Saved entries:
Lemma sign_part_reads (s sg r : str) :
  sign_part s = (sg, r) -> s = sg ++ r /\ Forall plain sg.
Proof.
  unfold sign_part. destruct s as [|c t].
  - intros H; inversion H; subst. split; [reflexivity | constructor].
  - destruct (N.eqb_spec c 45) as [->|_]; intros H; inversion H; subst.
    + split; [reflexivity|]. repeat constructor; discriminate.
    + split; [reflexivity | constructor].
Qed.

Lemma exp_sign_reads (s sg r : str) :
  exp_sign s = (sg, r) -> s = sg ++ r /\ Forall plain sg.
Proof.
  unfold exp_sign. destruct s as [|c t].
  - intros H; inversion H; subst. split; [reflexivity | constructor].
  - destruct (N.eqb_spec c 43) as [->|_]; [|destruct (N.eqb_spec c 45) as [->|_]];
      cbn [orb]; intros H; inversion H; subst;
      (split; [reflexivity|]); repeat constructor; discriminate.
Qed.

Lemma int_part_reads (s i r : str) :
  int_part s = Some (i, r) -> s = i ++ r /\ Forall plain i /\ i <> [].
Proof.
  unfold int_part. destruct s as [|c t]; [discriminate|].
  destruct (N.eqb_spec c 48) as [->|_].
  - intros H; inversion H; subst.
    repeat split; try discriminate. repeat constructor; discriminate.
  - destruct (is_digit c) eqn:E; [|discriminate].
    destruct (digits t) as [d r'] eqn:E'. intros H; inversion H; subst.
    destruct (digits_reads _ E') as [-> Hp].
    repeat split; try discriminate.
    constructor; [now apply is_digit_plain | exact Hp].
Qed.

Lemma frac_part_reads (s f r : str) :
  frac_part s = Some (f, r) -> s = f ++ r /\ Forall plain f.
Proof.
  unfold frac_part. destruct s as [|c t].
  - intros H; inversion H; subst. split; [reflexivity | constructor].
  - destruct (N.eqb_spec c 46) as [->|_].
    + destruct (digits t) as [d r'] eqn:E'. destruct d as [|x d]; [discriminate|].
      intros H; inversion H; subst.
      destruct (digits_reads _ E') as [-> Hp].
      split; [reflexivity|]. constructor; [split; discriminate | exact Hp].
    + intros H; inversion H; subst. split; [reflexivity | constructor].
Qed.

Lemma exp_part_reads (s e r : str) :
  exp_part s = Some (e, r) -> s = e ++ r /\ Forall plain e.
Proof.
  unfold exp_part. destruct s as [|c t].
  - intros H; inversion H; subst. split; [reflexivity | constructor].
  - destruct (N.eqb c 101 || N.eqb c 69)%bool eqn:Ec.
    + destruct (exp_sign t) as [sg t'] eqn:Es.
      destruct (digits t') as [d r'] eqn:E'. destruct d as [|x d]; [discriminate|].
      intros H; inversion H; subst.
      destruct (exp_sign_reads _ Es) as [-> Hs].
      destruct (digits_reads _ E') as [-> Hp].
      split; [simpl; rewrite <- ?app_assoc; reflexivity|].
      constructor.
      * apply orb_true_iff in Ec as [Ec|Ec]; apply N.eqb_eq in Ec; subst;
          split; discriminate.
      * apply Forall_app. now split.
    + intros H; inversion H; subst. split; [reflexivity | constructor].
Qed.

Lemma number_reads (s : str) : reads s (number s).
Proof.
  unfold number.
  destruct (sign_part s) as [sg s1] eqn:E1.
  destruct (sign_part_reads _ E1) as [-> H1].
  destruct (int_part s1) as [[i s2]|] eqn:E2; [|exact I].
  destruct (int_part_reads _ E2) as (-> & H2 & Hi).
  destruct (frac_part s2) as [[f s3]|] eqn:E3; [|exact I].
  destruct (frac_part_reads _ E3) as [-> H3].
  destruct (exp_part s3) as [[e s4]|] eqn:E4; [|exact I].
  destruct (exp_part_reads _ E4) as [-> H4].
  exists (sg ++ i ++ f ++ e). split; [now rewrite <- !app_assoc|].
  apply plain_readable.
  - intros E. apply app_eq_nil in E as [_ E]. apply app_eq_nil in E as [E _].
    contradiction.
  - repeat (apply Forall_app; split); assumption.
Qed.

Lemma keyword_reads (w : str) (v : value) (s : str) :
  readable w -> reads s (keyword w v s).
Proof.
  intros Hw. unfold keyword. destruct (strip_prefix w s) as [rest|] eqn:E; [|exact I].
  apply strip_prefix_Some in E. now exists w.
Qed.

Lemma readable_true : readable (js "true").
Proof. repeat split; try reflexivity; discriminate. Qed.

Lemma readable_false : readable (js "false").
Proof. repeat split; try reflexivity; discriminate. Qed.

Lemma readable_null : readable (js "null").
Proof. repeat split; try reflexivity; discriminate. Qed.

Lemma string_literal_reads {B : Type} (f : str -> B) (t : str) :
  reads (34%N :: t) (pmap f (string_chars t)).
Proof.
  pose proof (string_chars_reads t) as H.
  destruct (string_chars t) as [k r| |]; simpl in *; auto.
  destruct H as (c & -> & Hc & Hl). exists (34%N :: c). split; [reflexivity|].
  apply one_line_readable; [|reflexivity].
  split; [discriminate|]. constructor; [discriminate | exact Hl].
Qed.

Ltac lens :=
  simpl in *;
  repeat match goal with
         | H : context [length (_ ++ _)] |- _ => rewrite length_app in H
         end;
  rewrite ?length_app; lia.

Ltac is_plain := split; discriminate.

(** With two steps of budget for every code unit and one more, the three
    parsers never run out, and what they read is readable. *)
Lemma parsers_read (fuel : nat) :
  (forall s, 2 * length s + 1 <= fuel -> reads s (value_ fuel s)) /\
  (forall s acc, 2 * length s + 1 <= fuel -> reads s (members fuel s acc)) /\
  (forall s, 2 * length s + 2 <= fuel -> reads s (elements fuel s)).
Proof.
  induction fuel as [|f (IHv & IHm & IHe)].
  - repeat split; intros; lia.
  - split; [|split].
    + intros s Hf. cbn [value_]. apply reads_ws.
      pose proof (skip_ws_length s) as Hl.
      destruct (skip_ws s) as [|c t]; [exact I|].
      destruct (N.eqb_spec c 123) as [->|_].
      { apply reads_cons; [is_plain|]. apply reads_ws.
        pose proof (skip_ws_length t) as Hl'.
        destruct (skip_ws t) as [|c' t']; [exact I|].
        destruct (N.eqb_spec c' 125) as [->|_].
        - exists [125%N]. split; [reflexivity|]. apply readable_single; is_plain.
        - apply reads_pmap, IHm. lens. }
      destruct (N.eqb_spec c 91) as [->|_].
      { apply reads_cons; [is_plain|]. apply reads_ws.
        pose proof (skip_ws_length t) as Hl'.
        destruct (skip_ws t) as [|c' t']; [exact I|].
        destruct (N.eqb_spec c' 93) as [->|_].
        - exists [93%N]. split; [reflexivity|]. apply readable_single; is_plain.
        - apply reads_pmap, IHe. lens. }
      destruct (N.eqb_spec c 34) as [->|_]; [apply string_literal_reads|].
      destruct (N.eqb c 116); [apply keyword_reads, readable_true|].
      destruct (N.eqb c 102); [apply keyword_reads, readable_false|].
      destruct (N.eqb c 110); [apply keyword_reads, readable_null|].
      apply reads_pmap, number_reads.
    + intros s acc Hf. cbn [members].
      destruct s as [|q t]; [exact I|].
      destruct (N.eqb_spec q 34) as [->|_]; [|exact I].
      pose proof (string_chars_reads t) as Hs.
      destruct (string_chars t) as [k r| |]; [|exact I|exact Hs].
      destruct Hs as (c0 & -> & Hc0 & Hl0).
      change (34%N :: c0 ++ r) with ((34%N :: c0) ++ r).
      apply reads_seq.
      { apply one_line_readable; [|reflexivity].
        split; [discriminate|]. constructor; [discriminate | exact Hl0]. }
      apply reads_ws. pose proof (skip_ws_length r) as Hl.
      destruct (skip_ws r) as [|c r1]; [exact I|].
      destruct (N.eqb_spec c 58) as [->|_]; [|exact I].
      apply reads_cons; [is_plain|].
      assert (Hv : reads r1 (value_ f r1)) by (apply IHv; lens).
      destruct (value_ f r1) as [v r2| |]; [|exact I|exact Hv].
      pose proof (reads_length Hv) as Hl2.
      destruct Hv as (c1 & -> & Hc1). apply reads_seq; [exact Hc1|].
      apply reads_ws. pose proof (skip_ws_length r2) as Hl3.
      destruct (skip_ws r2) as [|d r3]; [exact I|].
      destruct (N.eqb_spec d 44) as [->|_].
      * apply reads_cons; [is_plain|]. apply reads_ws, IHm.
        pose proof (skip_ws_length r3). lens.
      * destruct (N.eqb_spec d 125) as [->|_]; [|exact I].
        exists [125%N]. split; [reflexivity|]. apply readable_single; is_plain.
    + intros s Hf. cbn [elements].
      assert (Hv : reads s (value_ f s)) by (apply IHv; lia).
      destruct (value_ f s) as [v r| |]; [|exact I|exact Hv].
      pose proof (reads_length Hv) as Hl2.
      destruct Hv as (c1 & -> & Hc1). apply reads_seq; [exact Hc1|].
      apply reads_ws. pose proof (skip_ws_length r) as Hl3.
      destruct (skip_ws r) as [|d r1]; [exact I|].
      destruct (N.eqb_spec d 44) as [->|_].
      * apply reads_cons; [is_plain|]. apply reads_pmap, IHe. lens.
      * destruct (N.eqb_spec d 93) as [->|_]; [|exact I].
        exists [93%N]. split; [reflexivity|]. apply readable_single; is_plain.
Qed.

(** [parse] never stops for lack of budget. *)
Lemma parse_within_budget (text : str) :
  value_ (2 * length text + 1) text <> NoFuel.
Proof.
  pose proof (proj1 (parsers_read (2 * length text + 1)) text (le_n _)) as H.
  intros E. now rewrite E in H.
Qed.

Lemma ws_only_clean (s : str) :
  skip_ws s = [] -> no_lf_backtick s = true /\ starts_well s = true.
Proof.
  induction s as [|x t IH]; [now split|].
  cbn [skip_ws]. destruct (is_ws x) eqn:E; [|discriminate].
  intros H. destruct (IH H) as [Hn Hs]. split.
  - destruct t as [|y t]; [reflexivity|].
    rewrite no_lf_backtick_step, Hn, andb_true_r.
    simpl in Hs. apply negb_true_iff in Hs. rewrite Hs.
    now rewrite andb_false_r.
  - simpl. now apply negb_true_iff, N.eqb_neq, is_ws_not_backtick.
Qed.

(** Text that parses has no line feed directly followed by a backtick: a
    backtick can only stand inside a string literal, and a line feed only
    outside. *)
Lemma parse_no_lf_backtick (text : str) (v : value) :
  parse text = Return v -> no_lf_backtick text = true.
Proof.
  unfold parse.
  pose proof (proj1 (parsers_read (2 * length text + 1)) text (le_n _)) as H.
  destruct (value_ (2 * length text + 1) text) as [v' rest| |]; try discriminate.
  destruct (skip_ws rest) eqn:E; [|discriminate]. intros _.
  destruct H as (c & -> & Hc & Hs & He & Hn).
  destruct (ws_only_clean _ E) as [Hr _].
  apply no_lf_backtick_app; auto.
Qed.

(** Text that starts with an opening brace parses to an object or not at
    all. *)
Lemma parse_brace_object (t : str) (d : value) :
  parse (123%N :: t) = Return d -> exists ms, d = Obj ms.
Proof.
  unfold parse.
  replace (2 * length (123%N :: t) + 1) with (S (2 * length (123%N :: t))) by lia.
  cbn [value_ skip_ws]. change (is_ws 123) with false. cbv iota.
  change (N.eqb 123 123) with true. cbv iota.
  destruct (skip_ws t) as [|c' t']; [discriminate|].
  destruct (N.eqb c' 125).
  - destruct (skip_ws t'); [|discriminate]. intros H; inversion H. now exists [].
  - destruct (members _ _ _) as [ms rest| |]; try discriminate.
    cbn [pmap]. destruct (skip_ws rest); [|discriminate].
    intros H; inversion H. now exists ms.
Qed.

End ParseFacts.

(* ================================================================== *)
(** * The session *)
(* ================================================================== *)

Lemma count_app (f : event -> bool) (a b : list event) :
  length (filter f (a ++ b)) = length (filter f a) + length (filter f b).
Proof. now rewrite filter_app, length_app. Qed.

Lemma turn_keeps_balance (ntos : str -> str) (w : world) (p : str) (st : state) :
  balanced st -> balanced (snd (turn ntos w p st)).
Proof.
  intros Hb. pose proof (turn_cases ntos w p st) as H.
  remember (fst (turn ntos w p st)) as o eqn:Ho.
  remember (snd (turn ntos w p st)) as st' eqn:Hst'. clear Ho Hst'.
  unfold balanced, tool_turns, plain_turns, tool_calls in *.
  destruct H; unfold extend; cbn [conversationHistory trace];
    rewrite !count_app, length_app; simpl; lia.
Qed.

Lemma loop_keeps_balance (ntos : str -> str) (script : list (str * world)) (st : state) :
  balanced st -> balanced (snd (loop ntos script st)).
Proof.
  revert st; induction script as [|[p w] rest IH]; intros st Hb; cbn [loop].
  - exact Hb.
  - destruct (is_exit_word p); [exact Hb|].
    unfold bind. pose proof (turn_keeps_balance ntos w p Hb) as Hb'.
    destruct (turn ntos w p st) as [[[]|e] st']; cbn [snd] in *; auto.
Qed.

(** An interpretation line is only written after a tool call, so the two
    counts agree exactly when no tool call was left without its
    interpretation. *)
Lemma turn_keeps_order (ntos : str -> str) (w : world) (p : str) (st : state) :
  tool_turns (trace st) <= tool_calls (trace st) ->
  tool_turns (trace (snd (turn ntos w p st)))
    <= tool_calls (trace (snd (turn ntos w p st))).
Proof.
  intros Hb. pose proof (turn_cases ntos w p st) as H.
  remember (fst (turn ntos w p st)) as o eqn:Ho.
  remember (snd (turn ntos w p st)) as st' eqn:Hst'. clear Ho Hst'.
  unfold tool_turns, tool_calls in *.
  destruct H; unfold extend; cbn [conversationHistory trace];
    rewrite !count_app; simpl; lia.
Qed.

Lemma interpretations_follow_calls (ntos : str -> str) (script : list (str * world))
    (st : state) :
  tool_turns (trace st) <= tool_calls (trace st) ->
  tool_turns (trace (snd (loop ntos script st)))
    <= tool_calls (trace (snd (loop ntos script st))).
Proof.
  revert st; induction script as [|[p w] rest IH]; intros st Hb; cbn [loop].
  - exact Hb.
  - destruct (is_exit_word p); [exact Hb|].
    unfold bind. pose proof (turn_keeps_order ntos w p st Hb) as Hb'.
    destruct (turn ntos w p st) as [[[]|e] st']; cbn [snd] in *; auto.
Qed.

Lemma main_from_state (ntos : str -> str) (st : state) (script : list (str * world)) :
  snd (main_from ntos st script) = snd (loop ntos script st).
Proof.
  unfold main_from. destruct (loop ntos script st) as [[[]|e] st']; reflexivity.
Qed.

YOUR INSTRUCTIONS> A word-for-word copy of the entries, from the first line through the line containing "- destruct (is_digit", is the whole answer.

RESULT>
Lemma sign_part_reads (s sg r : str) :
  sign_part s = (sg, r) -> s = sg ++ r /\ Forall plain sg.
Proof.
  unfold sign_part. destruct s as [|c t].
  - intros H; inversion H; subst. split; [reflexivity | constructor].
  - destruct (N.eqb_spec c 45) as [->|_]; intros H; inversion H; subst.
    + split; [reflexivity|]. repeat constructor; discriminate.
    + split; [reflexivity | constructor].
Qed.

Lemma exp_sign_reads (s sg r : str) :
  exp_sign s = (sg, r) -> s = sg ++ r /\ Forall plain sg.
Proof.
  unfold exp_sign. destruct s as [|c t].
  - intros H; inversion H; subst. split; [reflexivity | constructor].
  - destruct (N.eqb_spec c 43) as [->|_]; [|destruct (N.eqb_spec c 45) as [->|_]];
      cbn [orb]; intros H; inversion H; subst;
      (split; [reflexivity|]); repeat constructor; discriminate.
Qed.

Lemma int_part_reads (s i r : str) :
  int_part s = Some (i, r) -> s = i ++ r /\ Forall plain i /\ i <> [].
Proof.
  unfold int_part. destruct s as [|c t]; [discriminate|].
  destruct (N.eqb_spec c 48) as [->|_].
  - intros H; inversion H; subst.
    repeat split; try discriminate. repeat constructor; discriminate.
  - destruct (is_digit c) eqn:E; [|discriminate].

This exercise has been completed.